Quasi-solid-state quantum dot sensitized solar cells with power conversion efficiency over 9% and high stability

Abstract

Although the highest power conversion efficiency (PCE) of quantum dot sensitized solar cells (QDSCs) has been continuously updated recently, the stability limited by the volatilization and the leakage of liquid electrolytes remain main challenges for the application of QDSCs. To construct a quasi-solid-state QDSC, a new gel electrolyte was developed by solidifying a polysulfide aqueous solution using sodium carboxymethylcellulose (CMC-Na) with superabsorbent and water-holding capability. With a high mobility of ions in the three dimensional porous network provided, the gel electrolyte obtained exhibits a satisfactory conductivity compared to common liquid polysulfide electrolytes.
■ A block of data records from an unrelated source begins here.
Lemma shr_div r e n : (0 <= shr_m r)%Z -> (0 <= n)%Z -> shr_m (shr r e n).1 = (shr_m r / 2 ^ n)%Z /\ (shr r e n).2 = (e + n)%Z.
Proof.
  intros Hr Hn. destruct n as [|p|p]; [cbn; rewrite Z.div_1_r; by rewrite Z.add_0_r| |lia]. cbn [shr fst snd]. split; [|done].
  rewrite iter_pos_add. clear Hn. revert r Hr. induction p as [|p IH] using Pos.peano_ind; intros r Hr.
  - cbn [Pos.iter]. by apply shr_1_half.
  - rewrite Pos.iter_succ. assert (Hp : (0 <= shr_m (Pos.iter shr_1 r p))%Z) by (rewrite IH by done; apply Z.div_pos; lia).
    rewrite shr_1_half, IH by done. rewrite Z.div_div by lia. f_equal. rewrite Pos2Z.inj_succ, Z.pow_succ_r by lia. lia.
Qed.

Lemma shr_at_least r e n : (0 <= shr_m r)%Z ->
  shr_m (shr r e n).1 = (shr_m r / 2 ^ Z.max 0 n)%Z /\ (shr r e n).2 = (e + Z.max 0 n)%Z.
Proof.
  intros Hr. destruct (decide (0 <= n)%Z) as [Hn|Hn]; [rewrite Z.max_r by done; by apply shr_div|].
  rewrite Z.max_l by lia. destruct n as [|p|p]; [lia|lia|]. cbn [shr fst snd]. by rewrite Z.div_1_r, Z.add_0_r.
Qed.

Lemma loc_record_m m l : shr_m (shr_record_of_loc m l) = m.
Proof. by destruct l as [|[]]. Qed.

Lemma round_even_up m l : (m <= round_nearest_even m l <= m + 1)%Z.
Proof. unfold round_nearest_even. destruct l as [|[]]; [lia| |lia|lia]. destruct (Z.even m); lia. Qed.

(** One step of the rounding keeps the number below its bound. *)
Lemma shr_fexp_below k m e l :
  (0 <= m < 2 ^ (k - e))%Z -> (0 <= k)%Z -> (e <= k)%Z ->
  let r := shr_fexp 53 1024 m e l in
  (0 <= shr_m r.1 < 2 ^ (k - r.2))%Z /\ (r.2 <= k)%Z.
Proof.
  intros Hm Hk He. unfold shr_fexp. set (n := (fexp 53 1024 (Zdigits2 m + e) - e)%Z).
  assert (Hn : (e + Z.max 0 n <= k)%Z).
  { unfold n, fexp, emin. assert (Hd : (Zdigits2 m + e <= k)%Z); [|lia]. destruct m as [|p|p]; [cbn; lia| |lia].
    cbn [Zdigits2]. rewrite digits2_log2. enough (Z.log2 (Zpos p) < k - e)%Z by lia. apply Z.log2_lt_pow2; lia. }
  destruct (shr_at_least (shr_record_of_loc m l) e n) as [E1 E2]; [rewrite loc_record_m; lia|]. rewrite loc_record_m in E1. rewrite E1, E2. split; [|done].
  pose proof (Z.pow_pos_nonneg 2 (Z.max 0 n) ltac:(lia) ltac:(lia)) as Hp. split; [apply Z.div_pos; lia|]. apply Z.div_lt_upper_bound; [done|].
  rewrite <- Z.pow_add_r by lia. replace (Z.max 0 n + (k - (e + Z.max 0 n)))%Z with (k - e)%Z by lia. apply Hm.
Qed.

Lemma round_aux_below k s m e l :
  (0 <= m < 2 ^ (k - e))%Z -> (0 <= k <= 970)%Z -> (e <= k)%Z -> below (k + 1) (binary_round_aux 53 1024 s m e l).
Proof.
  intros Hm Hk He. unfold binary_round_aux. pose proof (shr_fexp_below k m e l Hm ltac:(lia) He) as H1. cbv zeta in H1.
  destruct (shr_fexp 53 1024 m e l) as [r1 e1]. cbn [fst snd] in H1. destruct H1 as [Hm1 He1].
  pose proof (round_even_up (shr_m r1) (loc_of_shr_record r1)) as Hr. set (m2 := round_nearest_even _ _) in *.
  assert (Hm2 : (0 <= m2 < 2 ^ (k + 1 - e1))%Z).
  { replace (k + 1 - e1)%Z with (Z.succ (k - e1)) by lia. rewrite Z.pow_succ_r by lia. lia. }
  pose proof (shr_fexp_below (k + 1) m2 e1 loc_Exact Hm2 ltac:(lia) ltac:(lia)) as H2. cbv zeta in H2.
  destruct (shr_fexp 53 1024 m2 e1 loc_Exact) as [r3 e3]. cbn [fst snd] in H2. destruct H2 as [Hm3 He3].
  destruct (shr_m r3) as [|p|p] eqn:Ep; [done| |lia]. rewrite (proj2 (Z.leb_le e3 (1024 - 53))) by lia. cbn [below].
  enough (Z.log2 (Zpos p) < k + 1 - e3)%Z by lia. apply Z.log2_lt_pow2; lia.
Qed.

Lemma iter_xO p d : Zpos (Pos.iter xO p d) = (Zpos p * 2 ^ Zpos d)%Z.
Proof.
  induction d as [|d IH] using Pos.peano_ind; [cbn; lia|]. rewrite Pos.iter_succ, Pos2Z.inj_xO, IH, Pos2Z.inj_succ, Z.pow_succ_r by lia. lia.
Qed.

Lemma shl_align_spec p e e' : let r := shl_align p e e' in (Zpos r.1 = Zpos p * 2 ^ (e - r.2))%Z /\ r.2 = Z.min e e'.
Proof.
  unfold shl_align. destruct (e' - e)%Z as [|d|d] eqn:E; cbn [fst snd]; [rewrite Z.sub_diag, Z.mul_1_r; split; [done|lia]..|].
  split; [|lia]. rewrite iter_xO. do 2 f_equal. lia.
Qed.

Lemma pow_scale_lt a b k : (a < 2 ^ (k - b))%Z -> (0 <= b <= k)%Z -> (a * 2 ^ b < 2 ^ k)%Z.
Proof.
  intros Ha Hb. replace k with ((k - b) + b)%Z by lia. rewrite Z.pow_add_r by lia. apply Z.mul_lt_mono_pos_r; [apply Z.pow_pos_nonneg; lia|done].
Qed.

Lemma binary_round_below k s p e :
  (Zpos p < 2 ^ (k - e))%Z -> (0 <= k <= 970)%Z -> (e <= k)%Z -> below (k + 1) (binary_round 53 1024 s p e).
Proof.
  intros Hp Hk He. unfold binary_round. pose proof (shl_align_spec p e (fexp 53 1024 (Zpos (digits2_pos p) + e))) as H. cbv zeta in H.
  destruct (shl_align p e _) as [mz ez]. cbn [fst snd] in H. destruct H as [Hz ->]. set (ez := Z.min e _) in *.
  apply round_aux_below; [|done|lia]. split; [lia|]. rewrite Hz.
  apply pow_scale_lt; [by replace (k - ez - (e - ez))%Z with (k - e)%Z by lia|lia].
Qed.

Lemma normalize_below k m e b : (Z.abs m < 2 ^ (k - e))%Z -> (0 <= k <= 970)%Z -> (e <= k)%Z -> below (k + 1) (binary_normalize 53 1024 m e b).
Proof. intros Hm Hk He. destruct m as [|p|p]; cbn [binary_normalize]; [done|apply binary_round_below; [lia|done..]..]. Qed.

Lemma below_pow k s p e : below k (S754_finite s p e) -> (Zpos p < 2 ^ (k - e))%Z /\ (e < k)%Z.
Proof.
  cbn [below]. intros H. pose proof (Z.log2_nonneg (Zpos p)). split; [|lia]. apply Z.log2_lt_pow2; lia.
Qed.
Through the strong coordination between carboxylate groups on CMC-Na polymer chains and metal ions of the photoanode surface, the gel electrolyte prepared also shows good contact with the surfaces of mesoporous photoanodes. As a result, an impressive PCE of 9.21%, among the highest efficiency of quasi-solid-state and solid-state QDSCs reported, was obtained for gel electrolyte based QDSCs with CdSeTe as the photosensitizer and Cu₂S as the counter electrode. Furthermore, the stability of the resultant QDSC device is improved significantly.